Building a Price Prediction API using ML.NET and ASP.NET Core Web API— Part 1
Will Velida
Posted on December 7, 2019
This will be a two part tutorial on how you can use ML.NET to build machine learning models and then implementing the model that you build in a ASP.NET Web API. The first part will cover how you can build a model that predicts prices (I’ll be building on the Regression tutorial that’s on the ML.NET docs) and then upload that model to Azure Storage. The second part will then cover how we can consume the model that’s stored in Azure Storage in a ASP.NET Web API.
About ML.NET
ML.NET allows developers to add machine learning capabilities to their applications. .NET developers can train custom models that transform an application’s data and make predictions based of that data. We can perform a variety of different predictions with ML.NET, ranging from classification to recommendations.
We can develop our machine learning models using the following process:
- Collect our training data and load it into a IDataView object.

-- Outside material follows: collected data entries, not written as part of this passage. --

(** * SpriteMatic: the quality-gated sprite generation core

    A shallow embedding of the backend services
    [apps/backend/src/services/sprite.service.ts] and
    [apps/backend/src/services/quality.service.ts].

    Conventions of the embedding.
    - JavaScript numbers that hold counts, pixel coordinates and byte
      values are [Z] (or [nat] for lengths and attempt indices); numbers
      that hold ratios, scores and money are exact rationals [Q].  Every
      concrete run evaluated below only meets dyadic or short decimal
      values, on which the rational result and the IEEE double result of
      the source agree.
    - Strings are [string]; a character is one code unit.
    - A [Buffer] of raw RGBA samples is a [list Z]; reading past its end
      gives [None] (JavaScript [undefined]) and writing past its end is
      ignored, as for a Node.js [Buffer].
    - Awaited collaborators (database, image backend, object storage) are
      replaced by a [World] record that fixes what each call answers. *)

From Stdlib Require Import ZArith QArith Qminmax Qround Qabs List String Ascii Bool Lia Arith.
From Stdlib Require Import Decimal DecimalString DecimalZ.
From Stdlib Require Import Lqa.
Import ListNotations.

(** ** JavaScript string helpers *)

Module JsString.
Local Open Scope string_scope.

(** Code units matched by [\s] and removed by [String.prototype.trim]
    (restricted to one-byte code units). *)
Definition isWhiteSpace (c : ascii) : bool :=
  let n := nat_of_ascii c in
  ((9 <=? n) && (n <=? 13))%nat || (n =? 32)%nat || (n =? 160)%nat.
(** * Constant-product pool of [py/amm.py]: a shallow embedding

    [py/amm.py] defines the helper [divup] and the class [PartialAmm], a
    two-reserve constant-product pool whose methods quote and apply trades
    on Python's unbounded integers.

    - Python [int] is [Z]; [//] is floor division, which is [Z.div] on a
      non-zero divisor, and raises [ZeroDivisionError] on a zero divisor.
    - A method is a computation in the monad [M]: it receives the object
      and returns an outcome ([Ok v] or [Raise e]) together with the
      object as the call leaves it.  An exception keeps the attribute
      writes made before it, as in Python.
    - [price0] divides two integers with [/], which yields a binary64
      float: the exact quotient rounded to the nearest binary64 value,
      ties to even, with [OverflowError] when the rounded quotient is
      beyond the binary64 range.  A float is kept as its sign, integer
      mantissa and exponent. *)

From Stdlib Require Import ZArith QArith Qround Qpower String Lia Lqa
  DecimalString.

Local Open Scope Z_scope.

(** ** Exceptions and outcomes *)

Inductive exn : Type :=
| RuntimeError (msg : string)
| ZeroDivisionError
| OverflowError.

Inductive result (A : Type) : Type :=
| Ok (a : A)
| Raise (e : exn).

Arguments Ok {A} a.
Arguments Raise {A} e.

(** [str(n)] for an [int]: decimal digits, a leading [-] when negative. *)
Definition str (n : Z) : string := NilZero.string_of_int (Z.to_int n).

(** [a // b] on integers. *)
Definition floordiv (a b : Z) : result Z :=
  if b =? 0 then Raise ZeroDivisionError else Ok (a / b).

(** ** Binary64 floats *)

(** A finite binary64 value [(-1)^f_neg * f_mant * 2^f_exp], in canonical
    form: [2^52 <= f_mant < 2^53] with [-1074 <= f_exp <= 971] for a normal
    number, [f_mant < 2^52] with [f_exp = -1074] for a subnormal one and
    for the two zeros. *)
Record float : Type := mkFloat {
  f_neg : bool;
  f_mant : Z;
  f_exp : Z
}.

Definition pow2 (e : Z) : Q := (2 ^ e)%Q.

Definition float_value (x : float) : Q :=
  ((if f_neg x then - inject_Z (f_mant x) else inject_Z (f_mant x))
   * pow2 (f_exp x))%Q.


(** Rounding to the nearest integer, ties to even. *)
Definition rne (q : Q) : Z :=
  let f := Qfloor q in
  match (q - inject_Z f ?= 1 # 2)%Q with
  | Lt => f
  | Gt => f + 1
  | Eq => if Z.even f then f else f + 1
  end.

(** For [x > 0], the exponent [e] with [2^e <= x < 2^(e+1)]. *)
Definition binade (x : Q) : Z :=
  let e := Z.log2 (Qnum x) - Z.log2 (Z.pos (Qden x)) in
  if Qle_bool (pow2 e) x then e else e - 1.

(** For [x > 0], the mantissa and exponent of the binary64 value nearest to
    [x]: 53 significant bits, exponent no lower than [-1074], and a carry
    when the mantissa rounds up to [2^53]. *)
Definition round_binary64 (x : Q) : Z * Z :=
  let e := Z.max (binade x - 52) (-1074) in
  let m := rne (x / pow2 e) in
  if m =? 2 ^ 53 then (2 ^ 52, e + 1) else (m, e).


(** [a / b] on integers: the correctly rounded quotient, signed as the
    operands give it (a zero numerator counts as positive). *)
Definition truediv (a b : Z) : result float :=
  if b =? 0 then Raise ZeroDivisionError
  else
    let neg := xorb (a <? 0) (b <? 0) in
    if a =? 0 then Ok {| f_neg := neg; f_mant := 0; f_exp := -1074 |}
    else
      let (m, e) :=
        round_binary64 (inject_Z (Z.abs a) / inject_Z (Z.abs b)) in
      if 971 <? e then Raise OverflowError
      else Ok {| f_neg := neg; f_mant := m; f_exp := e |}.

(** ** [divup] *)

Definition divup (n d : Z) : result Z := floordiv (n + (d - 1)) d.

(** ** The pool object *)

Record PartialAmm : Type := mkPartialAmm {
  id : string;
  r0 : Z;
  r1 : Z
}.

Definition set_r0 (v : Z) (s : PartialAmm) : PartialAmm :=
  {| id := id s; r0 := v; r1 := r1 s |}.

Definition set_r1 (v : Z) (s : PartialAmm) : PartialAmm :=
  {| id := id s; r0 := r0 s; r1 := v |}.

(** [__init__]: [uuid] stands for [str(uuid4())], of which the last four
    characters are kept. *)
Definition init (uuid : string) (r0 r1 : Z) : PartialAmm :=
  {| id := substring (length uuid - 4) 4 uuid; r0 := r0; r1 := r1 |}.

(** The product [self.r0 * self.r1], written [k] in the source. *)
Definition k (s : PartialAmm) : Z := r0 s * r1 s.

(** ** Methods as stateful, fallible computations *)

Definition M (A : Type) : Type := PartialAmm -> result A * PartialAmm.

Definition ret {A : Type} (a : A) : M A := fun s => (Ok a, s).

Definition bind {A B : Type} (c : M A) (f : A -> M B) : M B :=
  fun s =>
    match c s with
    | (Ok a, s') => f a s'
    | (Raise e, s') => (Raise e, s')
    end.

Definition raise {A : Type} (e : exn) : M A := fun s => (Raise e, s).
Lemma sends_fresh_trans a b c : sends_fresh a b -> sends_fresh b c -> sends_fresh a c.
Proof.
  intros (new & Ho & Hn & Hf & Hi & Hc) (new' & Ho' & Hn' & Hf' & Hi' & Hc').
  exists (new ++ new'). rewrite Ho', Ho, app_assoc, sent_keys_app.
  split; [reflexivity|]. split.
  { apply NoDup_app. split; [exact Hn|]. split; [|exact Hn'].
    intros k Hk Hk'. apply list_elem_of_In in Hk, Hk'.
    apply (Hf' k Hk'). apply Hi. exact Hk. }
  split.
  { intros k Hk. apply in_app_or in Hk. destruct Hk as [Hk|Hk]; [auto|].
    intros Hin. apply (Hf' k Hk). apply Hc. exact Hin. }
  split.
  { intros k Hk. apply in_app_or in Hk. destruct Hk as [Hk|Hk]; [|auto].
    apply Hc'. apply Hi. exact Hk. }
  auto.
Qed.

Section PluginExecutorInvariants.

Variable check_in_scope : History -> string -> bool -> bool.
Variable colour_string : string -> string -> string.
Variables fgYellow fgRed : string.
Variable cfg : PluginConfig.

(** *** Findings only grow *)

Lemma gains_same_result {A} (m : M ExecState A) :
  (forall st, pe_result (snd (m st)) = pe_result st) ->
  step always gains_findings m.
Proof.
  intros Hm st _. split; [exact I|]. exists []. simpl. apply Hm.
Qed.

Lemma gains_append f : step always gains_findings (PluginExecutor.append f).
Proof. intros st _. split; [exact I|]. exists [f]. reflexivity. Qed.

Lemma gains_cache_check key ct update :
  step always gains_findings (PluginExecutor.cache_check key ct update).
Proof.
  apply gains_same_result. intros st. unfold PluginExecutor.cache_check.
  destruct (check_cache key ct update (pe_cache st)). reflexivity.
Qed.

Lemma gains_probe seed : step always gains_findings (PluginExecutor.probe cfg seed).
Proof.
  apply gains_same_result. intros st. unfold PluginExecutor.probe.
  destruct (RecursiveQ.false_positive_hit seed (probe_options cfg) (pe_world st)).
  reflexivity.
Qed.

Lemma gains_bump name f : step always gains_findings (PluginExecutor.bump name f).
Proof.
  apply gains_same_result. intros st. unfold PluginExecutor.bump, bind, get.
  destruct (Dict.lookup name (pe_queued st)); reflexivity.
Qed.

Lemma gains_emit e : step always gains_findings (PluginExecutor.emit e).
Proof. apply gains_same_result. reflexivity. Qed.

Lemma gains_send_seed seed ct :
  step always gains_findings (PluginExecutor.send_seed seed ct).
Proof.
  unfold PluginExecutor.send_seed.
  apply (step_bind _ _ gains_findings_trans); [apply gains_cache_check|]. intros c.
  apply step_if; [apply step_ret, gains_findings_refl|apply gains_emit].
Qed.

Lemma gains_process_output plugin :
  step always gains_findings (PluginExecutor.process_output check_in_scope cfg plugin).
Proof.
  pose proof gains_findings_refl as Hr. pose proof gains_findings_trans as Ht.
  unfold PluginExecutor.process_output.
  destruct (p_exception plugin) as [e|].
  { apply (step_bind _ _ Ht); [|intros _; apply gains_append].
    apply step_if; [apply gains_emit|apply step_ret, Hr]. }
  destruct (Py.truthy_str (p_message plugin) && p_visible plugin); [apply gains_append|].
  destruct (p_seed plugin) as [seed|]; [|apply step_ret, Hr].
  apply step_if; [apply step_ret, Hr|].
  apply (step_bind _ _ Ht); [apply step_read, Hr|]. intros st0.
  apply step_if; [apply step_ret, Hr|].
  destruct (item_type seed);
    try solve [apply gains_same_result; reflexivity].
  - apply (step_bind _ _ Ht); [apply gains_cache_check|]. intros c.
    apply step_if; [apply step_ret, Hr|].
    apply (step_bind _ _ Ht); [apply step_read, Hr|]. intros st1.
    apply step_if; [apply step_ret, Hr|].
    apply (step_bind _ _ Ht); [apply gains_probe|]. intros fp.
    apply step_if; [apply step_ret, Hr|].
    apply (step_bind _ _ Ht); [apply gains_bump|]. intros _. apply gains_send_seed.
  - apply (step_bind _ _ Ht); [apply gains_cache_check|]. intros c.
    apply step_if; [apply step_ret, Hr|].
    apply step_if; [apply gains_append|].
    apply (step_bind _ _ Ht); [apply gains_bump|]. intros _. apply gains_send_seed.
Qed.

(** X7. The plugin executor only adds to the result it works on: whatever
    the plugins put out, and whether [process_results] returns or raises,
    the result afterwards is the result before with findings appended to
    [plugins_res]; no finding is dropped or reordered and no other
    attribute of the result changes. *)
Theorem X7_plugin_results_only_gain_findings :
  forall queue st,
    exists fs,
      pe_result (snd (PluginExecutor.process_results check_in_scope colour_string
                        fgYellow fgRed cfg queue st))
      = add_findings fs (pe_result st).
Proof.
  intros queue st.
  apply (step_process_results always gains_findings gains_findings_refl
           gains_findings_trans check_in_scope colour_string fgYellow fgRed cfg queue
           gains_process_output gains_append st I).
Qed.

(** *** The plugin exception policy *)

(** X8. Unless the setting [cancel_on_plugin_except] is "1", the plugin
    executor throws nothing: whatever the plugins put out, exceptions
    included, [process_results] emits no [Throw]. *)
Theorem X8_plugin_exceptions_are_not_thrown_by_default :
  cancel_on_plugin_except cfg <> "1" ->
  forall queue st,
    exists new,
      pe_out (snd (PluginExecutor.process_results check_in_scope colour_string
                     fgYellow fgRed cfg queue st))
      = pe_out st ++ new
      /\ Forall (fun e => is_throw e = false) new.
Proof.
  intros Hoff queue.
  assert (Hout : forall plugin,
            adds (PluginExecutor.process_output check_in_scope cfg plugin)
              (fun e => is_throw e = false)).
  { intros plugin. unfold PluginExecutor.process_output.
    destruct (p_exception plugin) as [e|].
    { apply String.eqb_neq in Hoff. rewrite Hoff.
      apply adds_bind; [apply quiet_adds; intros st; reflexivity|].
      intros _. apply adds_quiet, quiet_append. }
    destruct (Py.truthy_str (p_message plugin) && p_visible plugin).
    { apply adds_quiet, quiet_append. }
    destruct (p_seed plugin) as [seed|]; [|apply adds_ret].
    apply adds_if; [apply adds_ret|].
    apply adds_bind; [apply quiet_adds, quiet_get|]. intros st0.
    apply adds_if; [apply adds_ret|].
    destruct (item_type seed); try (apply adds_quiet, quiet_warn).
    - apply adds_bind; [apply quiet_adds, quiet_cache_check|]. intros c.
      apply adds_if; [apply adds_ret|].
      apply adds_bind; [apply quiet_adds, quiet_get|]. intros st1.
      apply adds_if; [apply adds_ret|].
      apply adds_bind; [apply quiet_adds, (quiet_probe cfg)|]. intros fp.
      apply adds_if; [apply adds_ret|].
      apply adds_bind; [apply quiet_adds, quiet_bump|]. intros _.
      apply adds_send_seed. reflexivity.
    - apply adds_bind; [apply quiet_adds, quiet_cache_check|]. intros c.
      apply adds_if; [apply adds_ret|].
      apply adds_if; [apply adds_quiet, quiet_append|].
      apply adds_bind; [apply quiet_adds, quiet_bump|]. intros _.
      apply adds_send_seed. reflexivity. }
  unfold PluginExecutor.process_results.
  apply adds_bind.
  - induction queue as [|plugin queue IH]; simpl; [apply adds_ret|].
    apply adds_bind; [apply Hout|]. intros _. exact IH.
  - intros _. apply adds_bind; [apply quiet_adds, quiet_get|]. intros st.
    apply adds_quiet, append_all_quiet.
Qed.

(** *** The plugin recursion limit *)

Lemma depth_silent {A} (m : M ExecState A) :
  (forall st, plugin_rlevel (pe_result (snd (m st))) = plugin_rlevel (pe_result st)
              /\ pe_world (snd (m st)) = pe_world st
              /\ pe_out (snd (m st)) = pe_out st) ->
  step (plugin_depth_reached cfg) no_probe_no_seed m.
Proof.
  intros Hm st Hi. destruct (Hm st) as (Hl & Hw & Ho). unfold plugin_depth_reached in *.
  split; [rewrite Hl; exact Hi|]. split; [exact Hw|].
  exists []. rewrite app_nil_r. split; [exact Ho|reflexivity].
Qed.

Lemma depth_emit e :
  sends_seed e = false ->
  step (plugin_depth_reached cfg) no_probe_no_seed (PluginExecutor.emit e).
Proof.
  intros He st Hi. split; [exact Hi|]. split; [reflexivity|].
  exists [e]. split; [reflexivity|]. simpl. rewrite He. reflexivity.
Qed.

Lemma depth_append f :
  step (plugin_depth_reached cfg) no_probe_no_seed (PluginExecutor.append f).
Proof. apply depth_silent. intros st. repeat split. Qed.

Lemma depth_cache_check key ct update :
  step (plugin_depth_reached cfg) no_probe_no_seed
    (PluginExecutor.cache_check key ct update).
Proof.
  apply depth_silent. intros st. unfold PluginExecutor.cache_check.
  destruct (check_cache key ct update (pe_cache st)). repeat split.
Qed.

- Create a pipeline and specify the steps needed to extract features from our data and apply a ML algorithm on it.
- Train the model by calling the Fit() method on the pipeline.
- Evaluate the model and iterate to improve its performance if needed.
- Save the model
- Load the model back into a ITransformer object
- Finally, make predictions by calling CreatePredictionEngine.Predict(). We can also call CreatePredictionEnginePool in some circumstances (I’ll explain more later on)
Let’s explain a bit of the architecture behind ML.NET with this workflow in mind.
Each ML.NET application has a MLContextobject. This object is a singleton and contains a bunch of catalogs that we can use for data loading, transforming, trainers, feature engineering, model evaluation etc.
I’ll dive a little deeper into how we use these catalogs to build our Model trainer as I go through our example.
Our Model Builder
For our demo, I’m going to be building a regression model that predicts the prices of New Your City taxi fares. This model is the same as the one the ML.NET team have built for their tutorial on regression, but in this case I’m going to explain how the components behind each catalog object and show you how you can upload an ML.NET model to Azure Blob Storage. The purpose of this is when we build our API, we can then consume our model by calling the Blob uri.
As with all their tutorials, the ML.NET team have kindly provided us with a dataset that we can use for our tutorial. This does take the joy of performing any data cleaning and preparation tasks that we would normally do when doing any type of analysis, but it does allow us to dive straight into the cool machine learning goodness!
A word of warning, it’s not all algorithms and insights. The data that you usually get in the wild won’t be nice and clean csv files that are just waiting for you, you’ll have to put in the hard yards and clean the data yourself to ensure that your ML algorithms are making the right predictions. I know that in this context, we’re just messing about with some taxi fare data, but if you’re working with real data that has an effect on real people, I can’t overstate the importance of data preparation in any ML pipeline.
Anyway onto our code. These blog posts will just highlight the relevant pieces of code to the ML.NET library. The entire codebase will be available on my GitHub, so for now I will describe the meaty bits of code and describe what they are doing.
I’ve created my ModelTrainer as a .NET Core Console Application that takes our csv file, trains a regression model and then uploads the model to Azure Blob Storage.
In our demo, we are reading data from our csv file and building our pipeline on top of that. In order to use ML.NET to build a model on our data, we need to build both an input data class and an output class for our predictions.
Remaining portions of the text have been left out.